March 25, 2009 3:59:01 PM PDT
Local veterinarians are sounding an alarm that dog owners should hear. They're seeing an increase in cases of distemper. It's an infectious disease that can have tragic consequences for your pet. [SIGN UP: Get headlines and breaking news sent to you]

There are more opportunities than ever before for pets to socialize -- dog parks are only one example. But how much do you know about the dog your pet is playing with? That's the question veterinarians are asking owners.

Brenda Flores, DVM, Westbury Animal Clinic, said, "if dogs are socializing with other dogs that haven't been vaccinated, then they're exposing themselves to all kinds of things."

Dr. Flores sees a distemper case a month in her private practice and for her that seems high. But it pales compared to what animal shelters that deal in stray and injured dogs have been seeing in the past month. At the Houston SPCA, as many as three animals arrive a day that have signs of distemper and have to be euthanized.

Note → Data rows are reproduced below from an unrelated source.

Lemma rmap_mjoin_nil {A B} (f : A → result (list B)) (l : list A) ls x :
  rmap f l = Ok ls → mjoin ls = [] → x ∈ l → f x = Ok [].
Proof.
  revert ls. induction l as [| y l IH]; intros ls; [intros _ _ Hx; by apply elem_of_nil in Hx |].
  cbn [rmap]. destruct (f y) as [v |] eqn:Ey; [| done]. cbn [rbind].
  destruct (rmap f l) as [vs |]; [| done]. cbn [rbind]. intros [= <-] Hnil.
  cbn in Hnil. apply app_nil in Hnil as [-> Hnil].
  intros [-> | Hx]%elem_of_cons; [done | by eapply IH].
Qed.

Lemma write_product_ok p (a : App W S) :
  check_product (W:=W) ss policy p = Ok [] → ready rows (config a) →
  ∃ db', write_product url_digest catalogue_domain_allowed o p a
         = (Ok tt, mkApp db' (state a) (world a))
    ∧ ready rows db' ∧ grows (config a) db' ∧ product_stored p db'.
Proof.
  destruct p as [k srcs]. unfold check_product. cbn [fst snd]. intros Hc Hready.
  destruct (validate_product_key k) as [[] | e] eqn:Ek; cbn [collect rbind] in Hc.
  2: { destruct (is_a _ _); [| done]. cbn [rbind] in Hc. by destruct (rmap _ srcs). }
  destruct (rmap _ srcs) as [ls |] eqn:Er; [| done]. cbn [rbind] in Hc.
  assert (Hnil : mjoin ls = []) by (by injection Hc).
  set (pr := {| prod_id := k; prod_name := None; prod_sources := [] |}).
  destruct (config_add_product_spec o pr (config a) rows Hready) as (Hr1 & Hg1 & Hk1).
  set (db1 := exec (AddProduct o pr) (config a)) in *.
  destruct (mfor_grows
    (λ s, let! _ := add_source url_digest catalogue_domain_allowed o k s.1 s.2 in mret' tt)
    (λ db, ready rows db ∧ (o, k) ∈ product_keys db) (source_stored k) srcs
    (mkApp db1 (state a) (world a))) as (db' & Hrun & [Hr' Hk'] & Hg' & Hpost).
  - intros x db db'. apply source_stored_grows.
  - intros x b Hx [Hb Hkb]. apply add_source_ok; [| done ..].
    by apply (rmap_mjoin_nil _ srcs ls).
  - done.
  - exists db'. split_and!; [| done | | by split].
    + unfold write_product, add_product. unfold truthy. rewrite bool_decide_eq_false_2 by done.
      cbn [negb spec_key spec_name fst snd]. rewrite Ek. exact Hrun.
    + split; (etransitivity; [apply Hg1 | apply Hg']).
Qed.
End Products.
(** The catalogue after the write phase covers what the validation pass
    allowed. *)
Lemma catalogue_wider ss db0 db h :
  (∀ n s, (n, s) ∈ ss → site_domain s ≠ "") →
  (∀ d, (d ∈ domains db0 ∨ ∃ n s, (n, s) ∈ ss ∧ d = site_domain s) → d ∈ domains db) →
  combined_domain_allowed (catalogue_domain_allowed db0)
    (domain_allowed ((λ s : string * SiteConfig, site_domain s.2) <$> ss)) h = true →
  catalogue_domain_allowed db h = true.
Proof.
  intros Hne Hd. unfold combined_domain_allowed, catalogue_domain_allowed.
  assert (Hs : ∀ d db, d ∈ Config.site_domains db ↔ d ≠ "" ∧ d ∈ domains db).
  { intros d db1. unfold Config.site_domains, domains. rewrite elem_of_remove_dups, !list_elem_of_fmap.
    setoid_rewrite list_elem_of_filter. naive_solver. }
  intros [H1 | H1]%orb_prop; (eapply domain_allowed_mono; [| exact H1]); intros d Hin; apply Hs.
  - apply Hs in Hin as [? ?]. auto.
  - apply list_elem_of_fmap in Hin as ([n s] & -> & Hin). cbn [snd]. split; [by eapply Hne |].
    apply Hd. right. eauto.
Qed.
Lemma lookup_spec identifier db :
  NoDup (o_name <$> auth_owners db) → NoDup (omap o_email (auth_owners db)) →
  match AuthStore.lookup_active_credentials identifier db with
  | Some c => ∃ row, row ∈ auth_owners db ∧ is_active row
      ∧ identified identifier (auth_owners db) row
      ∧ (∀ row', row' ∈ auth_owners db → is_active row' →
           identified identifier (auth_owners db) row' → row' = row)
      ∧ c = AuthStore.credentials_of row
  | None => ∀ row, row ∈ auth_owners db → is_active row →
      ¬ identified identifier (auth_owners db) row
  end.
Proof.
  intros Hn He. unfold AuthStore.lookup_active_credentials, identified.
  destruct (head (filter (λ r, o_name r = identifier ∧ is_active r) (auth_owners db))) as [r |] eqn:E1.
  - apply head_filter_Some in E1 as (Hr & En & Ha). exists r. split_and!; [done | done | by left | | done].
    intros r' Hr' Ha' [En' | [_ Hno]]; [| by destruct (Hno r Hr Ha)].
    eapply (NoDup_fmap_inj_in o_name); [done .. | congruence].
  - pose proof (head_filter_None _ _ E1) as Hn1.
    assert (Hno : ∀ row', row' ∈ auth_owners db → is_active row' → o_name row' ≠ identifier)
      by (intros r' Hr' Ha' En'; by apply (Hn1 r' Hr')).
    destruct (head (filter (λ r, o_email r = Some identifier ∧ is_active r) (auth_owners db)))
      as [r |] eqn:E2; cbn [fmap option_fmap option_map].
    + apply head_filter_Some in E2 as (Hr & Em & Ha).
      exists r. split_and!; [done | done | by right | | done].
      intros r' Hr' Ha' [En' | [Em' _]]; [by destruct (Hno r' Hr' Ha') |].
      by eapply (omap_inj_in o_email).
    + pose proof (head_filter_None _ _ E2) as Hn2. intros r Hr Ha [En | [Em _]];
        [by apply (Hno r Hr Ha) | by apply (Hn2 r Hr)].
Qed.

Lemma set_email_unique o email (c : ConfigDb) :
  unique_identities c → ¬ AuthStore.email_conflict o email (owners c) →
  unique_identities (set_owners ((λ r, if bool_decide (o_id r = o)
    then AuthStore.with_email email r else r) <$> owners c) c).
Proof.
  intros Hu Hc. destruct (decide (o ∈ o_id <$> owners c)) as [Hin | Hin].
  2: { rewrite fmap_id_on; [by destruct c |]. intros r Hr. rewrite bool_decide_eq_false_2; [done |].
       intros E. apply Hin. rewrite <- E. by apply elem_of_key. }
  pose proof Hin as Hin'. apply list_elem_of_fmap in Hin' as (r0 & E0 & Hr0).
  set (up := λ r, if bool_decide (o_id r = o)
    then {| o_id := o_id r; o_name := o_name r0; o_email := email; o_role := o_role r;
            o_state := o_state r; o_password_hash := o_password_hash r;
            o_created_at := o_created_at r |} else r).
  assert (E : (λ r, if bool_decide (o_id r = o) then AuthStore.with_email email r else r) <$> owners c
    = up <$> owners c).
  { apply list_fmap_ext. intros i r Hr%list_elem_of_lookup_2. unfold up.
    case_bool_decide as Er; [| done]. unfold AuthStore.with_email.
    assert (r = r0) as ->; [| done]. destruct Hu as [Hids _].
    eapply (NoDup_fmap_inj_in o_id); [done .. | congruence]. }
  rewrite E. apply (unique_update o (o_name r0) email); try done.
  - intros r. unfold up. by case_bool_decide.
  - intros r. unfold up. by case_bool_decide.
  - intros r. unfold up. by case_bool_decide.
  - intros r Hr Hne. split.
    + intros En. apply Hne. assert (r = r0) as ->; [| done].
      eapply (NoDup_fmap_inj_in o_name); [apply Hu | done ..].
    + intros He Ee. apply Hc. split_and!; [done .. |]. apply Exists_exists. eauto.
Qed.

Section Service.
Context (sha256 : string → string) (ph_verify : string → string → result unit).
Context (dummy_hash : string) (session_ttl token_ttl : Z) (W m cap : Z).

Teri Schweiss, DVM, Houston SPCA, said, "We've had a few that, during their stray hold, develop symptoms of distemper. So it's out there in the environment right now pretty badly."

Distemper is considered a lethal and incurable virus. Spring is considered to be distemper season. But what's happening now is believed to be more than that. Harris County Animal Control is seeing about 20 percent more distemper cases than normal. Then there's the wildlife population. Raccoons are susceptible to distemper. Since January more have been brought into Houston's Wildlife Rehabilitation Center.

"So when people don't inoculate or go through the series of inoculations on their pet animals, that's how the raccoons can get it," explained Sharon Schmalz of the Wildlife Rehab Center. "Of course when people trap raccoons and move them, they actually move the disease from places to places."

The last time there was an unexpected increase in distemper cases was after Hurricane Ike. Animals were rescued from abandoned homes were kept in shelters. The prevention is simple -- vaccinate puppies with a series of shots and follow up with regular booster shots as adults. Some owners may be neglecting that because of the economic downturn, which means their pets are vulnerable. But vets don't accept that argument.

"When we have clinics that offer them for very, very reasonable costs, (not to get them) is inexcusable to me," said Dr. Schweiss.

There's another reason to vaccinate if your pet hasn't already received its shots. The Houston SPCA is also seeing an increase in the number of parvo cases coming into the shelter in the past week or so.

If you need low cost vaccinations, you can contact the Houston Humane Society or SNAP.